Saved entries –
■ ■ ■ ■ ■

(* ===== verification/SmallBenches.v ===== *)
(** * Helpers of the instruction memory control and lockstep benches

    [IfuMemCtl]: verification/block/ifu_mem_ctl/common.py, the AXI read responder,
    the accesses and the random values.  [Dcls]: the reset of
    verification/block/dcls/testbench.py and the checks of its tests. *)

From S2P Require Import Prelude Cocotb.
From stdpp Require Import base list strings.
From Stdlib Require Import ZArith Lia.

#[local] Open Scope string_scope.
#[local] Open Scope list_scope.
#[local] Open Scope Z_scope.

Module IfuMemCtl.

Definition ICCM_BASE : Z := 0xEE000000.
Definition ICCM_SIZE : Z := 0x10000.

Definition rand_iccm_addr (r : Z) : Z := randint ICCM_BASE (ICCM_BASE + ICCM_SIZE) r.
Definition rand_iccm_data (r : Z) : Z := randint 0 (2 ^ 64 - 1) r.
Definition rand_ifu_addr (r : Z) : Z := randint 0 (2 ^ 31 - 1) r.

(** [2 << (... % 37) | (2**40 & (2**40 - do_double_bit))]: the shift binds
    tighter than the disjunction. *)
Definition get_bitflip_mask (do_double_bit r : Z) : Z :=
  Z.lor (Z.shiftl 2 (randint 0 (2 ^ 32 - 1) r mod 37))
        (Z.land (2 ^ 40) (2 ^ 40 - do_double_bit)).

(** [Axi4LiteBFM._wait] *)
Definition wait {I} (signal : string) : proc I unit :=
  wait_for RuntimeError "clk" (fun e => truthy (e signal)) 200.

(** One iteration of [Axi4LiteBFM.read_handler]; the state is the list of the
    random data still to come. *)
Definition read_handler (datas : list Z) : proc Z (list Z) :=
  e <- now ;;
  (if truthy (e "rst_l") then Ret tt else _ <- await (RisingEdge "rst_l") ;; Ret tt) ;;;
  drive "ifu_axi_arready" 1 ;;;
  wait "ifu_axi_arvalid" ;;;
  drive "ifu_axi_arready" 0 ;;;
  drive "ifu_axi_rvalid" 1 ;;;
  match datas with
  | r :: datas =>
      drive "ifu_axi_rdata" (rand_iccm_data r) ;;;
      drive "ifu_axi_rresp" 0 ;;;
      (_ <- await (RisingEdge "clk") ;;
      drive "ifu_axi_rvalid" 0 ;;;
      drive "ifu_axi_rdata" 0 ;;;
      drive "ifu_axi_rresp" 0 ;;;
      Ret datas)
  | [] => Ret []
  end.

Definition reset {I} : proc I unit :=
  drive "rst_l" 0 ;;;
  clock_cycles "clk" 2 ;;;
  (_ <- await (FallingEdge "clk") ;;
  drive "rst_l" 1 ;;;
  clock_cycles "clk" 2 ;;;
  drive "ifu_bus_clk_en" 1).

Definition initialize_inputs : list string :=
  ["active_clk"; "free_l2clk"; "exu_flush_final"; "dec_tlu_flush_lower_wb";
   "dec_tlu_flush_err_wb"; "dec_tlu_i0_commit_cmt"; "dec_tlu_force_halt";
   "ifc_fetch_addr_bf"; "ifc_fetch_uncacheable_bf"; "ifc_fetch_req_bf";
   "ifc_fetch_req_bf_raw"; "ifc_iccm_access_bf"; "ifc_region_acc_fault_bf";
   "ifc_dma_access_ok"; "dec_tlu_fence_i_wb"; "ifu_bp_hit_taken_f"; "ifu_bp_inst_mask_f";
   "ifu_axi_arready"; "ifu_axi_rvalid"; "ifu_axi_rid"; "ifu_axi_rdata"; "ifu_axi_rresp";
   "ifu_bus_clk_en"; "dma_iccm_req"; "dma_mem_addr"; "dma_mem_sz"; "dma_mem_write";
   "dma_mem_wdata"; "dma_mem_tag"; "ic_rd_data"; "ic_rd_addr_lo"; "ic_rd_bank_check_en";
   "ic_debug_rd_data"; "ictag_debug_rd_data"; "ic_rd_hit"; "ic_tag_perr"; "iccm_rd_data";
   "iccm_rd_data_ecc"; "ifu_fetch_val"; "icache_wrdata"; "icache_dicawics";
   "icache_rd_valid"; "icache_wr_valid"; "dec_tlu_core_ecc_disable"; "ifu_pmp_error";
   "scan_mode"].

(** [initialize], without the clocks and the responder that it starts. *)
Definition initialize {I} : proc I unit :=
  for_each initialize_inputs (fun s => drive s 0) ;;; reset.

Definition write {I} (addr wdata : Z) : proc I unit :=
  _ <- await (RisingEdge "clk") ;;
  drive "dma_iccm_req" 1 ;;;
  drive "dma_mem_addr" addr ;;;
  drive "dma_mem_write" 1 ;;;
  drive "dma_mem_wdata" wdata ;;;
  (_ <- await (RisingEdge "clk") ;;
  drive "dma_iccm_req" 0 ;;;
  drive "dma_mem_addr" 0 ;;;
  drive "dma_mem_write" 0 ;;;
  drive "dma_mem_wdata" 0).

Definition read {I} (addr : Z) : proc I unit :=
  _ <- await (RisingEdge "clk") ;;
  drive "dma_iccm_req" 1 ;;;
  drive "dma_mem_write" 0 ;;;
  drive "dma_mem_addr" addr.

(** ** Facts *)

Lemma bitflip_shift r :
  exists k, 1 <= k <= 37 /\ Z.shiftl 2 (randint 0 (2 ^ 32 - 1) r mod 37) = 2 ^ k.
Proof.
  set (m := randint 0 (2 ^ 32 - 1) r mod 37).
  assert (0 <= m < 37) by (apply Z.mod_pos_bound; lia).
  exists (1 + m). split; [lia|]. rewrite Z.shiftl_mul_pow2, Z.pow_add_r by lia. done.
Qed.

(** The random masks of bit errors.  With [do_double_bit] 0 the mask has two
    bits set, one among the bits 1 to 37 and bit 40, and with [do_double_bit] 1
    it has one bit set: the argument means the opposite of its name.  Bit 0 and
    the bits 38 and 39 are never flipped. *)
Theorem ifu_bitflip_mask :
  forall r, exists k, 1 <= k <= 37
    /\ get_bitflip_mask 0 r = 2 ^ k + 2 ^ 40
    /\ get_bitflip_mask 1 r = 2 ^ k
    /\ forall i, 0 <= i ->
         Z.testbit (get_bitflip_mask 0 r) i = (i =? k) || (i =? 40)
         /\ Z.testbit (get_bitflip_mask 1 r) i = (i =? k).
Proof.
  intros r. destruct (bitflip_shift r) as (k & Hk & E). exists k. split; [done|].
  unfold get_bitflip_mask. rewrite E.
  change (Z.land (2 ^ 40) (2 ^ 40 - 0)) with (2 ^ 40).
  change (Z.land (2 ^ 40) (2 ^ 40 - 1)) with 0. rewrite Z.lor_0_r.
  split; [|split; [done|]].
  - rewrite lor_pow2 by lia. rewrite Z.pow2_bits_false by lia. done.
  - intros i Hi. rewrite Z.lor_spec, !Z.pow2_bits_eqb by lia.
    by rewrite (Z.eqb_sym k), (Z.eqb_sym 40).
Qed.

Lemma ifu_bitflip_mask_witness :
  get_bitflip_mask 0 4 = 32 + 2 ^ 40 /\ get_bitflip_mask 1 4 = 32
  /\ Z.testbit (get_bitflip_mask 0 4) 40 = true.
Proof.
  split; [vm_compute; reflexivity|]. split; [vm_compute; reflexivity|].
  destruct (ifu_bitflip_mask 4) as (k & _ & _ & _ & H).
  destruct (H 40) as [-> _]; [lia|]. apply orb_true_r.
Defined.

(** Every address of the memory is drawn, and also the first one after it. *)
Lemma rand_iccm_addr_range v :
  (exists r, rand_iccm_addr r = v) <-> ICCM_BASE <= v <= ICCM_BASE + ICCM_SIZE.
Proof.
  unfold rand_iccm_addr, randint. split.
  - intros [r <-]. pose proof (randrange_bounds ICCM_BASE (ICCM_BASE + ICCM_SIZE + 1) r) as H.
    unfold ICCM_BASE, ICCM_SIZE in *. lia.
  - intros H. apply randrange_onto. lia.
Qed.
End IfuMemCtl.

Module Dcls.

Definition LOCKSTEP_DELAY : nat := 3.
Definition MUBI_TRUE : Z := 0x6.
Definition MUBI_FALSE : Z := 0x9.
Definition mubi_max : Z := 2 ^ 4 - 1.

Definition do_reset {I} : proc I unit :=
  drive "rst_l" 0 ;;;
  drive "dbg_rst_l" 0 ;;;
  clock_cycles "clk" 2 ;;;
  (_ <- await (FallingEdge "clk") ;;
  drive "rst_l" 1 ;;;
  drive "dbg_rst_l" 1 ;;;
  drive "disable_corruption_detection_i" MUBI_FALSE ;;;
  drive "lockstep_err_injection_en_i" MUBI_FALSE).

(** [BaseTest.run_phase] *)
Definition run_phase {I} (run : proc I unit) : proc I unit :=
  do_reset ;;;
  (_ <- await (RisingEdge "clk") ;;
  run ;;;
  clock_cycles "clk" 10).

(** [assert_signals] *)
Definition assert_signals {I} (signals : list (string * Z)) : proc I unit :=
  e <- now ;;
  for_each signals (fun p => if e p.1 =? p.2 then Ret tt else throw AssertionError).

Definition in_reset : list (string * Z) :=
  [("shadow_reset", 0); ("shadow_dbg_reset", 0); ("corruption_detected_o", MUBI_FALSE)].
Definition running (corruption : Z) : list (string * Z) :=
  [("shadow_reset", 1); ("shadow_dbg_reset", 1); ("corruption_detected_o", corruption)].

(** [TestReset.test_reset] *)
Definition test_reset {I} : proc I unit :=
  for_each (seq 0 (LOCKSTEP_DELAY - 1)) (fun _ =>
    _ <- await ReadOnly ;;
    assert_signals in_reset ;;;
    (_ <- await (RisingEdge "clk") ;; Ret tt)) ;;;
  (_ <- await ReadOnly ;;
  assert_signals (running MUBI_FALSE) ;;;
  (_ <- await (RisingEdge "clk") ;; Ret tt)).

(** [TestErrorInjection.run] *)
Definition test_error_injection {I} : proc I unit :=
  test_reset ;;;
  clock_cycles "clk" 10 ;;;
  drive "lockstep_err_injection_en_i" MUBI_TRUE ;;;
  (_ <- await (RisingEdge "clk") ;;
  assert_signals (running MUBI_TRUE) ;;;
  drive "disable_corruption_detection_i" MUBI_TRUE ;;;
  (_ <- await (RisingEdge "clk") ;;
  assert_signals (running MUBI_FALSE))).

(** The invalid multi-bit encodings. *)
Definition mubi_l : list Z :=
  List.filter (fun x => negb (existsb (Z.eqb x) [MUBI_TRUE; MUBI_FALSE]))
    (Z.of_nat <$> seq 0 (Z.to_nat (mubi_max + 1))).

(** [TestInvalidErrorInjection.run] *)
Definition test_invalid_error_injection {I} : proc I unit :=
  for_each mubi_l (fun x =>
    test_reset ;;;
    drive "lockstep_err_injection_en_i" x ;;;
    (_ <- await (RisingEdge "clk") ;;
    assert_signals (running MUBI_TRUE) ;;;
    drive "disable_corruption_detection_i" MUBI_TRUE ;;;
    (_ <- await (RisingEdge "clk") ;;
    assert_signals (running MUBI_FALSE) ;;;
    do_reset ;;;
    (_ <- await (RisingEdge "clk") ;; Ret tt)))).

(** [TestInvalidDisableCorruptionDetection.run] *)
Definition test_invalid_disable_corruption_detection {I} : proc I unit :=
  for_each mubi_l (fun x =>
    test_reset ;;;
    drive "disable_corruption_detection_i" x ;;;
    (_ <- await (RisingEdge "clk") ;;
    assert_signals (running MUBI_TRUE) ;;;
    do_reset ;;;
    (_ <- await (RisingEdge "clk") ;; Ret tt))).

(** The encodings that the tests drive are all the four-bit words but the two
    valid ones, and the valid ones differ in every bit. *)
Lemma mubi_l_complete x :
  x ∈ mubi_l <-> 0 <= x < 2 ^ 4 /\ x <> MUBI_TRUE /\ x <> MUBI_FALSE.
Proof.
  assert (mubi_l = [0; 1; 2; 3; 4; 5; 7; 8; 10; 11; 12; 13; 14; 15]) as -> by reflexivity.
  rewrite !elem_of_cons, elem_of_nil. unfold MUBI_TRUE, MUBI_FALSE. lia.
Qed.
End Dcls.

■ ■ ■ ■ ■

Pick out every line above that contains the word "apply" and copy it.

  assert (0 <= m < 37) by (apply Z.mod_pos_bound; lia).
  destruct (H 40) as [-> _]; [lia|]. apply orb_true_r.
  - intros H. apply randrange_onto. lia.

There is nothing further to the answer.